> _Exercise material_:
(* ===== verification/AncsShow.v ===== *)
(** * What a phone's notification shows (Ancs.v)

    The phone answers a request with the attributes of a notification, cut into fragments of
    at most twenty bytes wherever it likes.  What is shown is each attribute's name followed
    by its text. *)
From S2P Require Import Prelude CString FlashNor Nvram Gatt Ancs.
From stdpp Require Import strings.
#[local] Open Scope Z_scope.

(** ** Responses *)
Definition notif_attr : Type := Z * list Z.
Definition short (v : list Z) : Prop := Z.of_nat (length v) < 65536.
Definition is_text (v : list Z) : Prop := Forall (fun c => 0 < c < 256 /\ c <> 37) v.
Definition attr_ok (a : notif_attr) : Prop := 1 <= a.1 <= 5 /\ short a.2 /\ is_text a.2.
Definition len_bytes (v : list Z) : list Z := [Z.of_nat (length v) mod 256; Z.of_nat (length v) / 256].
Definition enc_attr (a : notif_attr) : list Z := a.1 :: len_bytes a.2 ++ a.2.
Definition response (notif_uuid : list Z) (attrs : list notif_attr) : list Z :=
  ancs_cmd_get_notification_att :: notif_uuid ++ (attrs ≫= enc_attr).
(** What is on the screen: names of attributes and characters. *)
Definition screen (t : list ancs_event) : list (Z + Z) :=
  t ≫= (fun e => match e with Label id => [inl id] | Show t => inr <$> t | _ => [] end).
Definition attr_shown (a : notif_attr) : list (Z + Z) := inl a.1 :: (inr <$> a.2).
(** The requests the phone has received. *)
Definition requests (t : list ancs_event) : list (Z * list Z) := omap (fun e => match e with Write h d 0 => Some (h, d) | _ => None end) t.
(** The events print [ts] and are no requests. *)
Definition prints (l : list ancs_event) (ts : list (Z + Z)) : Prop := screen l = ts /\ requests l = [].
Lemma requests_app t1 t2 : requests (t1 ++ t2) = requests t1 ++ requests t2.
Proof. apply omap_app. Qed.
Lemma screen_app t1 t2 : screen (t1 ++ t2) = screen t1 ++ screen t2.
Proof. unfold screen. by rewrite bind_app. Qed.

> _Task to carry out_: In the records above, how many lines hold the string "match"? Only the number should be given.

> _Solved problem_: 2